Выбрать главу

Так он и жил с ним — каждый день и каждый час. Это не было навязчивой идеей, родом одержимости. Это было что-то теплое, человеческое, земное и близкое. Маясь над каверзной задачей на экзамене, он инстинктивно обращался за помощью к Стивену Ботилье. То же самое происходило, когда до ворот на поле оставалось совсем немного, а наперерез ему бежал готовый на все противник. Или даже на студенческом балу, когда никак не удавалось отвязаться от некрасивой девчонки. Никто — ни отец, ни брат, ни самые закадычные друзья — не был ему так близок, как этот умерший сто лет назад человек, единственной памятью о котором был кусок холста в позолоченной раме.

Он закончил университет, как прежде его отец, без особого блеска — просто закончил. Они никогда не были книжными червями, эти Ботилье. В старые, давно минувшие времена джентльмены и не нуждались в том, чтобы блистать ученостью. Это не требовалось даже сейчас. Торговый дом «Ботилье и сын» был достаточно надежным и процветающим: ему не надо было иметь во главе мудреца.

Когда Стивен в последний раз вернулся из колледжа домой, ему было двадцать четыре с половиной — на полгода меньше, чем его тезке ко дню смерти. Он был готов — но к чему? Ушли времена, о которых говорили те лица в фамильной галерее, — времена опасностей и ярких, как бриллианты, судеб, так не похожих одна на другую. Конечно, войны бывали и сейчас. Грязные, обезличенные, превратившиеся в жестокие мясорубки, основная роль в которых отводилась автоматам. Но старые времена ушли; отмерли и прежние моральные кодексы. Фирма «Ботилье и сын: импорт и экспорт товаров» претендовала на всю его дальнейшую жизнь. Больше современный мир ничего не мог ему предложить.

Отец, похоже, понимал его, хотя Стивен ни словом, ни жестом не выразил недовольства своей судьбой. Отец сказал ему:

— Сейчас июнь, и наша фирма обходилась без тебя семьдесят лет. Думаю, она потерпит еще несколько месяцев. Молодыми бывают один раз, Стив; и если ты наденешь на себя лямку, так потом уже не снимешь. С каждым годом ты будешь становиться все менее свободным. Я убедился в этом на собственном опыте. Поэтому сначала я отпускаю тебя путешествовать — а уж потом составишь мне компанию в конторе. Не торопись, поезжай куда хочешь, погляди на мир, прежде чем впрячься в работу. Как ты на это смотришь?

— Это было бы здорово, — спокойно ответил Стивен.

Он вошел в галерею — по привычке и потому, что сейчас это было ему нужно, — и остановился посередине, перед знакомой картиной; все прочие были лишь старыми обветшалыми портретами на стене. Они посмотрели друг на друга. Теперь они были почти ровесниками: и Стив, живой Стив, стоял рядом, всего на шесть месяцев моложе второго юноши.

Вы можете каждый день смотреться в зеркало и все же не знать своей настоящей внешности, потому что вы не видите себя со стороны. Отец зашел туда вслед за ним и остановился в дверях, словно ошеломленный чем-то. Он переводил взгляд со Стива на картину и обратно.

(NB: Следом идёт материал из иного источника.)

Lemma recommend_postflop_shape (self : Engine) (gs : GameState) (s : rng_state) :
  state_facts gs ->
  exists r s', _recommend_postflop self gs s = (Ok r, s') /\ (adjusted gs r \/ passive r).
Proof.
  intros Hf. destruct (estimate_equity_total self gs s) as (eq & s' & Heq).
  unfold _recommend_postflop, bind. rewrite Heq.
  rewrite (calculate_pot_odds_valid gs Hf).
  assert (Hpo : (if Qltb 0 (bet_to_call gs) then lift (Ok (pot_odds gs)) else ret 0%Q) s'
                = (Ok (if Qltb 0 (bet_to_call gs) then pot_odds gs else 0%Q), s')).
  { by destruct (Qltb 0 (bet_to_call gs)). }
  rewrite Hpo. clear Hpo. unfold ret.
  pose proof (suggest_value_bet_nonneg gs Hf). pose proof (suggest_raise_size_nonneg gs Hf).
  pose proof (call_amount_nonneg gs Hf).
  repeat match goal with
         | |- context [if ?b then _ else _] =>
             lazymatch b with
             | Qltb 0 (bet_to_call gs) => fail
             | (_ <? _)%nat && _ => fail
             | _ => destruct b eqn:?
             end
         end;
    eexists _, _; (split; [reflexivity|]);
    first [ left; eexists _, _, _; split; [reflexivity|];
            split; [tauto|]; split; [first [assumption | apply Qlt_le_weak, Qltb_true; assumption]|];
            apply snoc_not_nil
          | right; eexists; split; [|first [left; reflexivity | right; reflexivity]];
            apply snoc_not_nil ].
Qed.
End EngineShape.
Lemma opening_ranges_total (p : Position) : exists range, OPENING_RANGES p = Ok range.
Proof.
  assert (H : is_ok (OPENING_RANGES p) = true) by (destruct p; vm_compute; reflexivity).
  destruct (OPENING_RANGES p) as [range|e]; [eauto|discriminate].
Qed.

Lemma normalize_combo_literal_label (c1 c2 : Card) :
  _normalize_combo_literal (canonical_label c1 c2) = Ok (canonical_label c1 c2).
Proof. destruct c1 as [[] []], c2 as [[] []]; vm_compute; reflexivity. Qed.

Lemma should_open_total (c1 c2 : Card) (p : Position) :
  exists opens, should_open (canonical_label c1 c2) p = Ok opens.
Proof.
  unfold should_open. destruct (opening_ranges_total p) as [range ->].
  cbn [rbind]. rewrite normalize_combo_literal_label. cbn [rbind]. eauto.
Qed.

Section EngineShapePreflop.
Context {HR : HandRankOracle} {RS : RandomSource}.

Lemma recommend_preflop_shape (self : Engine) (gs : GameState) (s : rng_state) :
  state_facts gs ->
  length (hole_cards gs) = 2%nat ->
  exists r s',
    _recommend_preflop self gs s = (Ok r, s')
    /\ (adjusted gs r \/ passive r
        \/ exists rs c1 c2,
             rs <> [] /\ (bet_to_call gs == 0)%Q
             /\ hole_cards gs = [c1; c2]
             /\ should_open (canonical_label c1 c2) (your_position gs) = Ok true
             /\ r = mkDecision RAISE (_suggest_open_raise gs) rs).
Proof.
  intros Hf Hlen.
  destruct (hole_cards gs) as [|c1 [|c2 [|c3 rest]]] eqn:Hhole; try discriminate.
  unfold _recommend_preflop. rewrite Hhole.
  unfold bind at 1. unfold lift at 1. rewrite normalize_hand_label.
  unfold bind at 1. rewrite (calculate_pot_odds_valid gs Hf).
  assert (Hpo : (if Qltb 0 (bet_to_call gs) then lift (Ok (pot_odds gs)) else ret 0%Q) s
                = (Ok (if Qltb 0 (bet_to_call gs) then pot_odds gs else 0%Q), s)).
  { by destruct (Qltb 0 (bet_to_call gs)). }
  rewrite Hpo. clear Hpo.
  pose proof (suggest_3bet_nonneg gs Hf) as H3.
  pose proof (call_amount_nonneg gs Hf) as Hc.
  destruct (Qeqb (bet_to_call gs) 0) eqn:Ebet.
  { apply Qeqb_true in Ebet.
    destruct (should_open_total c1 c2 (your_position gs)) as [opens Ho].
    unfold bind, lift, ret. rewrite Ho. destruct opens.
    - eexists _, _. split; [reflexivity|]. right; right.
      eexists _, c1, c2. split; [apply snoc_not_nil|]. split; [exact Ebet|].
      split; [reflexivity|]. split; [exact Ho|reflexivity].
    - eexists _, _. split; [reflexivity|]. right; left.
      eexists. split; [|left; reflexivity]. apply snoc_not_nil. }
  destruct (bool_decide (upper (canonical_label c1 c2) ∈ PREMIUM_HANDS)) eqn:Eprem.
  { unfold ret. eexists _, _. split; [reflexivity|]. left.
    eexists _, _, _. split; [reflexivity|]. split; [tauto|]. split; [exact H3|].
    apply snoc_not_nil. }
  destruct (estimate_equity_total self gs s) as (eq & s' & Heq).
  unfold bind at 1. rewrite Heq.
  destruct (calculate_implied_odds_total gs (pot_size gs * 0.5)%Q) as [io Hio].
  { destruct Hf as [_ _ _ Hp _ _ _ _ _]. lra. }
  unfold bind, lift, ret. rewrite Hio.
  repeat match goal with
         | |- context [if ?b then _ else _] =>
             lazymatch b with
             | Qltb 0 (bet_to_call gs) => fail
             | _ => destruct b eqn:?
             end
         end;
    eexists _, _; (split; [reflexivity|]);
    first [ left; eexists _, _, _; split; [reflexivity|];
            split; [tauto|]; split; [assumption|]; apply snoc_not_nil
          | right; left; eexists; split; [|left; reflexivity]; apply snoc_not_nil ].
Qed.
(** * vsphere-influxdb: metric resolution and sample reduction

    A shallow embedding of [vsphere-influxdb.go]: the counter catalog
    resolver of [VCenter.Init], the inventory tables, the query builder
    and the point assembler of [VCenter.Query], and the sample reductions
    [min], [max], [sum] and [average].

    Go's [int64] is a [Z] with the two's complement wrap-around written out,
    [float64] is the binary64 instance of the Standard Library's [SpecFloat],
    Go strings are byte strings, Go maps are [gmap]s. *)

From Stdlib Require Import ZArith List Ascii String Lia SpecFloat.
From stdpp Require Import gmap strings list fin_maps.

Local Open Scope Z_scope.

(** ** 64-bit signed integers *)

Module Int64.

Definition min_int : Z := - 2 ^ 63.
Definition max_int : Z := 2 ^ 63 - 1.

(** The value an [int64] operation leaves after overflow. *)
Definition wrap (z : Z) : Z := (z + 2 ^ 63) mod 2 ^ 64 - 2 ^ 63.

Definition in_range (z : Z) : Prop := min_int <= z <= max_int.

Definition add (a b : Z) : Z := wrap (a + b).

End Int64.

(** ** Go's [strings] package, on byte strings *)

Module strings.

Local Open Scope string_scope.

(** [strings.HasPrefix] *)
Fixpoint HasPrefix (s prefix : string) : bool :=
  match prefix, s with
  | EmptyString, _ => true
  | String _ _, EmptyString => false
  | String p prefix', String c s' => Ascii.eqb c p && HasPrefix s' prefix'
  end.

Fixpoint drop (k : nat) (s : string) : string :=
  match k, s with
  | O, _ => s
  | S _, EmptyString => EmptyString
  | S k', String _ s' => drop k' s'
  end.

(** [strings.HasSuffix]:
    [len(s) >= len(suffix) && s[len(s)-len(suffix):] == suffix] *)
Definition HasSuffix (s suffix : string) : bool :=
  (String.length suffix <=? String.length s)%nat
  && String.eqb (drop (String.length s - String.length suffix) s) suffix.

(** [strings.Index]: the byte offset of the first occurrence, or [-1]. *)
Fixpoint Index_from (i : Z) (s substr : string) : Z :=
  if HasPrefix s substr then i
  else match s with
       | EmptyString => -1
       | String _ s' => Index_from (i + 1) s' substr
       end.

Definition Index (s substr : string) : Z := Index_from 0 s substr.
(** Every object, at every level, has pairwise distinct keys (as every
    JavaScript object does). *)
Fixpoint unique_keys (v : json) : bool :=
  match v with
  | JArr items => forallb unique_keys items
  | JObj props =>
      bool_decide (NoDup (Obj.keys props))
      && forallb (fun kv => unique_keys (snd kv)) props
  | _ => true
  end.

(** The properties of [props] whose key is rewritten to [c], in visitation
    order, and the last of them. *)
Definition rewritten_to (c : string) (props : list (string * json)) : list (string * json) :=
  filter (fun kv => camelCaseKey (fst kv) = c) props.

Definition last_rewritten_to (c : string) (props : list (string * json)) : option (string * json) :=
  last (rewritten_to c props).

(** How many times [k] occurs in a list of keys. *)
Definition occurrences (k : string) (ks : list string) : nat :=
  length (filter (fun k' => k' = k) ks).

(** Induction over JSON values: the elements of an array and the values of
    an object satisfy the property. *)
Definition json_ind (P : json -> Prop)
    (Hnull : P JNull)
    (Hbool : forall b, P (JBool b))
    (Hnum : forall n, P (JNum n))
    (Hstr : forall s, P (JStr s))
    (Harr : forall items, Forall P items -> P (JArr items))
    (Hobj : forall props, Forall (fun kv => P (snd kv)) props -> P (JObj props)) :
  forall v, P v :=
  fix go (v : json) : P v :=
    match v with
    | JNull => Hnull
    | JBool b => Hbool b
    | JNum n => Hnum n
    | JStr s => Hstr s
    | JArr items =>
        Harr items
          ((fix all (l : list json) : Forall P l :=
              match l with
              | [] => @List.Forall_nil _ P
              | x :: l' => @List.Forall_cons _ P x l' (go x) (all l')
              end) items)
    | JObj props =>
        Hobj props
          ((fix all (l : list (string * json)) : Forall (fun kv => P (snd kv)) l :=
              match l with
              | [] => @List.Forall_nil _ (fun kv => P (snd kv))
              | kv :: l' => @List.Forall_cons _ (fun kv => P (snd kv)) kv l' (go (snd kv)) (all l')
              end) props)
    end.

(** What one property of the input contributes to the output object. *)
Definition rewrite_prop (kv : string * json) : string * json :=
  (camelCaseKey (fst kv), toCamelCaseParser (snd kv)).

(** An object with two keys that are rewritten to the same key. *)
Definition colliding : json :=
  JObj [("a_b", JNum 1); ("a-b", JNum 2)].

(** The example object of the specification and its expected image. *)
Definition example_user : json :=
  JObj [("site_admin", JBool true); ("avatar-url", JStr "x");
        ("nested_obj", JObj [("gravatar_id", JStr "y")])].

Definition example_user_camel : json :=
  JObj [("siteAdmin", JBool true); ("avatarUrl", JStr "x");
        ("nestedObj", JObj [("gravatarId", JStr "y")])].

(** *** The key rewriting in the words of the specification

    "Replace every occurrence of a hyphen or underscore immediately followed
    by a single letter with that letter uppercased, dropping the delimiter." *)
Fixpoint spec_rewrite_key (key : string) : string :=
  match key with
  | String d (String c rest as tl) =>
      if Char.is_delim d && Char.is_letter c
      then String (Char.toUpper c) (spec_rewrite_key rest)
      else String d (spec_rewrite_key tl)
  | _ => key
  end.

(** Scalars: string, number, boolean, null. *)
Definition is_scalar (v : json) : bool :=
  match v with
  | JArr _ | JObj _ => false
  | _ => true
  end.

(** ** Requests

    A value stored in [req.query] or [req.params] for a parameter that the
    URL gives once, as [name=text]: the string found there, or the number a
    sanitizer has put in its place.  A property that is not there reads as
    [undefined], modelled by [None].  A parameter that is repeated or written
    with brackets, which the query parser turns into an array or an object,
    is outside this model: the statements below are about requests whose
    parameters are plain strings. *)
Inductive value : Type :=
| VStr (s : string)
| VNum (n : Z).

Inductive location : Type := Query | Params.

Definition location_name (l : location) : string :=
  match l with Query => "query" | Params => "params" end.

Record request : Type := {
  req_query : gmap string value;
  req_params : gmap string value;
  (** [req.accepts(type)]: the outcome of content negotiation on [Accept] *)
  req_accepts : string -> bool
}.

(** [_.get(req[location], path)] *)
Definition get_field (req : request) (l : location) (path : string) : option value :=
  match l with
  | Query => req_query req !! path
  | Params => req_params req !! path
  end.

(** [_.set(req[location], path, v)]; a property set to [undefined] reads
    like a missing one. *)
Definition set_field (req : request) (l : location) (path : string) (v : option value) : request :=
  let put (m : gmap string value) :=
    match v with Some x => <[path := x]> m | None => delete path m end in
  match l with
  | Query => {| req_query := put (req_query req); req_params := req_params req;
                req_accepts := req_accepts req |}
  | Params => {| req_query := req_query req; req_params := put (req_params req);
                 req_accepts := req_accepts req |}
  end.
Lemma pollLoop_error r err later op :
  Operation.done op = false ->
  Operation.error r = Some err ->
  pollLoop (Ok r :: later) op
  = (Spec.rounds [op],
     Throw (Error (orElse (OpError.message err) fallback))).
Proof. intros H He. cbn. rewrite H. cbn. rewrite He. reflexivity. Qed.

Lemma pollLoop_running r later op :
  Operation.done op = false ->
  Operation.error r = None ->
  pollLoop (Ok r :: later) op
  = (Spec.rounds [op] ++ trace (pollLoop later r),
     completion (pollLoop later r)).
Proof.
  intros H He. cbn [pollLoop]. rewrite H. cbn. rewrite He.
  destruct (pollLoop later r) as [tr [o|e|]]; reflexivity.
Qed.

Lemma rounds_app l1 l2 :
  Spec.rounds (l1 ++ l2) = Spec.rounds l1 ++ Spec.rounds l2.
Proof. apply flat_map_app. Qed.

Lemma polls_rounds l : Spec.polls (Spec.rounds l) = List.length l.
Proof.
  unfold Spec.polls. induction l as [|op l IH]; cbn; [reflexivity|].
  now f_equal.
Qed.

Lemma fetches_rounds l : Spec.fetches (Spec.rounds l) = 0%nat.
Proof.
  unfold Spec.fetches. induction l as [|op l IH]; cbn; [reflexivity|].
  exact IH.
Qed.

Lemma last_cons {A} (pre : list A) : forall p x : A,
  last (p :: pre) x = last pre p.
Proof.
  induction pre as [|q pre IH]; intros p x; [reflexivity|].
  change (last (p :: q :: pre) x) with (last (q :: pre) x).
  now rewrite !IH.
Qed.

(** While the answers are statuses that are still running, the loop goes
    round once per status and carries on from the last of them. *)
Lemma pollLoop_prefix pre : forall op0 rest,
  Forall Spec.stillRunning pre ->
  (pre <> [] -> Operation.done op0 = false) ->
  pollLoop (map Ok pre ++ rest) op0
  = (Spec.rounds (removelast (op0 :: pre))
       ++ trace (pollLoop rest (last pre op0)),
     completion (pollLoop rest (last pre op0))).
Proof.
  induction pre as [|p pre IH]; intros op0 rest Hpre Hop0.
  - cbn. now destruct (pollLoop rest op0).
  - inversion Hpre as [|? ? [Hd He] Hpre']; subst.
    change (map Ok (p :: pre) ++ rest) with (Ok p :: (map Ok pre ++ rest)).
    rewrite pollLoop_running by (auto; apply Hop0; discriminate).
    rewrite (IH p rest Hpre' (fun _ => Hd)). unfold trace, completion. cbn [fst snd].
    rewrite (last_cons pre p op0).
    change (removelast (op0 :: p :: pre)) with (op0 :: removelast (p :: pre)).
    change (Spec.rounds (op0 :: removelast (p :: pre)))
      with (Spec.rounds [op0] ++ Spec.rounds (removelast (p :: pre))).
    now rewrite <- app_assoc.
Qed.

Lemma removelast_last_cons {A} (pre : list A) (x : A) :
  removelast (x :: pre) ++ [last pre x] = x :: pre.
Proof.
  revert x. induction pre as [|p pre IH]; intros x; [reflexivity|].
  change (removelast (x :: p :: pre)) with (x :: removelast (p :: pre)).
  cbn [app]. f_equal.
  rewrite (last_cons pre p x). apply IH.
Qed.

Lemma last_running pre op0 :
  Forall Spec.stillRunning pre ->
  Operation.done op0 = false ->
  Operation.done (last pre op0) = false.
Proof.
  revert op0. induction pre as [|p pre IH]; intros op0 Hpre H0; [exact H0|].
  inversion Hpre as [|? ? [Hd _] Hpre']; subst.
  rewrite last_cons. apply IH; assumption.
Qed.

(** The loop as far as the first answer that is not a running status. *)
Lemma pollLoop_until pre a rest op0 :
  Operation.done op0 = false ->
  Forall Spec.stillRunning pre ->
  pollLoop (map Ok pre ++ a :: rest) op0
  = (Spec.rounds (op0 :: pre)
       ++ match a with
          | Ok r => match Operation.error r with
                    | Some _ => []
                    | None => trace (pollLoop rest r)
                    end
          | Err _ => []
          end,
     match a with
     | Ok r => match Operation.error r with
               | Some err =>
                   Throw (Error (orElse (OpError.message err) fallback))
               | None => completion (pollLoop rest r)
               end
     | Err e => Throw e
     end).
Proof.
  intros H0 Hpre.
  assert (Hr : Spec.rounds (op0 :: pre)
               = Spec.rounds (removelast (op0 :: pre))
                 ++ Spec.rounds [last pre op0])
    by (now rewrite <- rounds_app, removelast_last_cons).
  rewrite Hr, <- app_assoc.
  rewrite pollLoop_prefix by auto.
  pose proof (last_running pre op0 Hpre H0) as Hl.
  destruct a as [r|e].
  - destruct (Operation.error r) as [err|] eqn:He.
    + rewrite (pollLoop_error r err rest _ Hl He). reflexivity.
    + rewrite (pollLoop_running r rest _ Hl He). reflexivity.
  - rewrite (pollLoop_rejected e rest _ Hl). reflexivity.
Qed.

(** The calls of the loop are rounds, each started from a status that
    is not done, and the loop leaves only with a status that is. *)
Lemma pollLoop_shape answers : forall op0,
  exists polled,
    trace (pollLoop answers op0) = Spec.rounds polled
    /\ Forall (fun op => Operation.done op = false) polled
    /\ (forall op, completion (pollLoop answers op0) = Return op ->
                   Operation.done op = true).
Proof.
  induction answers as [|a later IH]; intros op0;
    destruct (Operation.done op0) eqn:Hd.
  - exists []. rewrite pollLoop_done by assumption. cbn.
    repeat split; auto. intros op [= <-]. exact Hd.
  - exists [op0]. rewrite pollLoop_dry by assumption. cbn.
    repeat split; auto. discriminate.
  - exists []. rewrite pollLoop_done by assumption. cbn.
    repeat split; auto. intros op [= <-]. exact Hd.
  - destruct a as [r|e].
    + destruct (Operation.error r) as [err|] eqn:He.
      * exists [op0]. rewrite (pollLoop_error r err later _ Hd He). cbn.
        repeat split; auto. discriminate.
      * destruct (IH r) as (polled & Htr & Hall & Hret).
        exists (op0 :: polled).
        rewrite (pollLoop_running r later _ Hd He).
        unfold trace, completion in *. cbn [fst snd].
        rewrite Htr. repeat split; auto.
    + exists [op0]. rewrite pollLoop_rejected by assumption. cbn.
      repeat split; auto. discriminate.
Qed.

Lemma terminal_later op0 answers :
  Exists Spec.terminal (Ok op0 :: answers) ->
  Operation.done op0 = false ->
  Exists Spec.terminal answers.
Proof.
  intros Hex Hd. inversion Hex as [? ? Hterm|? ? Htail]; subst.
  - destruct Hterm as (op & Heq & Hop). injection Heq as <-. congruence.
  - exact Htail.
Qed.

(** A terminal status among the statuses ends the loop. *)
Lemma pollLoop_settles answers : forall op0,
  Exists Spec.terminal (Ok op0 :: answers) ->
  completion (pollLoop answers op0) <> Pending.
Proof.
  induction answers as [|a later IH]; intros op0 Hex;
    destruct (Operation.done op0) eqn:Hd;
    try (rewrite pollLoop_done by assumption; discriminate);
    pose proof (terminal_later _ _ Hex Hd) as Hlater.
  - inversion Hlater.
  - destruct a as [r|e].
    + destruct (Operation.error r) as [err|] eqn:He.
      * rewrite (pollLoop_error r err later _ Hd He). discriminate.
      * rewrite (pollLoop_running r later _ Hd He). apply IH, Hlater.
    + rewrite pollLoop_rejected by assumption. discriminate.
Qed.

(** What follows the loop always ends. *)
Lemma retrieve_settles host op : completion (retrieve host op) <> Pending.
Proof.
  unfold retrieve.
  destruct (Operation.error op); [discriminate|].
  destruct (Operation.response op) as [resp|]; [|discriminate].
  destruct (VideosResponse.generatedVideos resp) as [[|g l]|];
    try discriminate.
  destruct (videoWithUri g) as [[v u]|]; [|discriminate].
  destruct (Host.decodeURIComponent host u) as [url|]; [|discriminate].
  destruct (Host.fetch host _) as [res|e]; [|discriminate].
  cbn. destruct (FetchResponse.ok res); [|discriminate].
  cbn. destruct (FetchResponse.blob res); discriminate.
Qed.

(** [generateVideo] once the request is built and the job started. *)
Lemma generateVideo_started host params payload op0 :
  generateVideoPayload params = Ok payload ->
  Host.generateVideos host payload = Ok op0 ->
  generateVideo host params
  = (operation <- (GenerateVideos payload
                     :: trace (pollLoop (Host.getVideosOperation host) op0),
                   completion (pollLoop (Host.getVideosOperation host) op0)) ;;
     retrieve host operation).
Proof.
  intros Hp Hg. unfold generateVideo. rewrite Hp.
  unfold await. rewrite Hg. cbn.
  destruct (pollLoop _ op0) as [tr [o|e|]]; cbn; try reflexivity.
  destruct (retrieve host o); reflexivity.
Qed.

End PollingFacts.

Lemma sample_still_running : Spec.stillRunning Sample.running.
Proof. split; reflexivity. Qed.

Section RunFacts.

Variable host : Host.t.

Lemma delays_rounds l : Run.delays (Spec.rounds l) = List.length l.
Proof.
  unfold Run.delays. induction l as [|op l IH]; cbn; [reflexivity|].
  now f_equal.
Qed.

Lemma delays_app tr1 tr2 :
  Run.delays (tr1 ++ tr2) = (Run.delays tr1 + Run.delays tr2)%nat.
Proof. unfold Run.delays. now rewrite filter_app, length_app. Qed.

Lemma polls_app tr1 tr2 :
  Spec.polls (tr1 ++ tr2) = (Spec.polls tr1 + Spec.polls tr2)%nat.
Proof. unfold Spec.polls. now rewrite filter_app, length_app. Qed.

(** What follows the loop makes at most the three calls of a download. *)
Lemma retrieve_tail op : Run.retrievalTail (trace (retrieve host op)).
Proof.
  unfold retrieve, Run.retrievalTail.
  destruct (Operation.error op); [left; reflexivity|].
  destruct (Operation.response op) as [resp|]; [|left; reflexivity].
  destruct (VideosResponse.generatedVideos resp) as [[|g l]|];
    try (left; reflexivity).
  destruct (videoWithUri g) as [[v u]|]; [|left; reflexivity].
  destruct (Host.decodeURIComponent host u) as [url|]; [|left; reflexivity].
  unfold await.
  destruct (Host.fetch host _) as [res|e];
    [|right; left; eexists; reflexivity].
  cbn.
  destruct (FetchResponse.ok res); cbn;
    [|right; left; eexists; reflexivity].
  destruct (FetchResponse.blob res) as [b|e]; cbn.
  - right; right; right. do 2 eexists. reflexivity.
  - right; right; left. eexists. reflexivity.
Qed.

Lemma tail_counts tail :
  Run.retrievalTail tail ->
  Run.delays tail = 0%nat /\ Spec.polls tail = 0%nat
  /\ (Spec.fetches tail <= 1)%nat.
Proof.
  intros [->|[(t & ->)|[(t & ->)|(t & b & ->)]]]; cbn; auto.
Qed.

End RunFacts.

(** C2.  When a status refresh made by the polling loop reports a server
    error, [generateVideo] throws at once with that error's message, or
    with 'Video generation operation failed during processing.' when the
    error has no message (none, or an empty one): that refresh is the last
    one, whatever the endpoint would have answered later, and the result
    asset is never fetched. *)
Theorem C2_poll_error_is_thrown
    (host : Host.t) (params : Params.t) (payload : Payload.t)
    (op0 : Operation.t) (pre : list Operation.t)
    (e : Operation.t) (err : OpError.t) (later : list (Try Operation.t)) :
  generateVideoPayload params = Ok payload ->
  Host.generateVideos host payload = Ok op0 ->
  Operation.done op0 = false ->
  Forall Spec.stillRunning pre ->
  Host.getVideosOperation host = map Ok pre ++ Ok e :: later ->
  Operation.error e = Some err ->
  let m := generateVideo host params in
  completion m
  = Throw (Error
      match OpError.message err with
      | Some (c :: s) => c :: s
      | _ => lit "Video generation operation failed during processing."
      end)
  /\ trace m = GenerateVideos payload :: Spec.rounds (op0 :: pre)
  /\ Spec.polls (trace m) = S (List.length pre)
  /\ Spec.fetches (trace m) = 0%nat.
Proof.
  intros Hp Hg Hd Hpre Hscript He m.
  assert (Hm : m = (GenerateVideos payload :: Spec.rounds (op0 :: pre),
                    Throw (Error (orElse (OpError.message err)
                      (lit "Video generation operation failed during processing."))))).
  { unfold m. rewrite (generateVideo_started host params payload op0 Hp Hg).
    rewrite Hscript, (pollLoop_until pre (Ok e) later op0 Hd Hpre), He.
    unfold trace, completion. cbn [fst snd bind].
    now rewrite app_nil_r. }
  rewrite Hm. unfold trace, completion. cbn [fst snd].
  split; [|split; [reflexivity|split]].
  - unfold orElse. destruct (OpError.message err) as [[|c s]|]; reflexivity.
  - change (Spec.polls (GenerateVideos payload :: Spec.rounds (op0 :: pre)))
      with (Spec.polls (Spec.rounds (op0 :: pre))).
    now rewrite polls_rounds.
  - change (Spec.fetches (GenerateVideos payload :: Spec.rounds (op0 :: pre)))
      with (Spec.fetches (Spec.rounds (op0 :: pre))).
    apply fetches_rounds.
Qed.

— Вы похожи как две капли воды — никогда не видал ничего подобного! Я только сейчас это заметил, ведь твое лицо все время понемножку менялось. — Он снял со стены зеркало в рамке, протянул сыну: — Глянь. Этот портрет точно писали с тебя, только в старомодном костюме.

Прислонившись спиной к стене, Стив посмотрел в зеркало на себя, а потом — на другого юношу. Отец был прав: все пропорции, ширина лба, расположение скул, форма носа, рта и подбородка были одинаковы. Но самое разительное сходство было в глазах — черных, живых и ясных. Различия же были мелкими и не имели отношения к сути: прическа, воротник.

Увидев это, Стивен Ботилье почувствовал глубокое удовлетворение. Это сходство породило в нем ощущение внутренней завершенности, словно, выгляди он иначе, ему бы чего-то не хватало, он в чем-то не оправдал бы собственных надежд.

Отец, все еще изумленный, опустил зеркало и покачал головой:

— Даже жутковато. Вот и не верь после этого в наследственность! Кое-что передается через поколения.

У него самого была совсем другая внешность. И у его отца тоже, сообщил он Стиву, когда они покидали галерею. Стив оглянулся на квадрат на стене, суженный перспективой. Но и теперь черные глаза словно по-прежнему смотрели на него с восхищением и одобрением — так следят за зрителем глаза любого портрета, если художник нарисовал зрачки прямо посередине.

— Он ведь всегда нравился тебе больше других, верно? — проницательно заметил отец.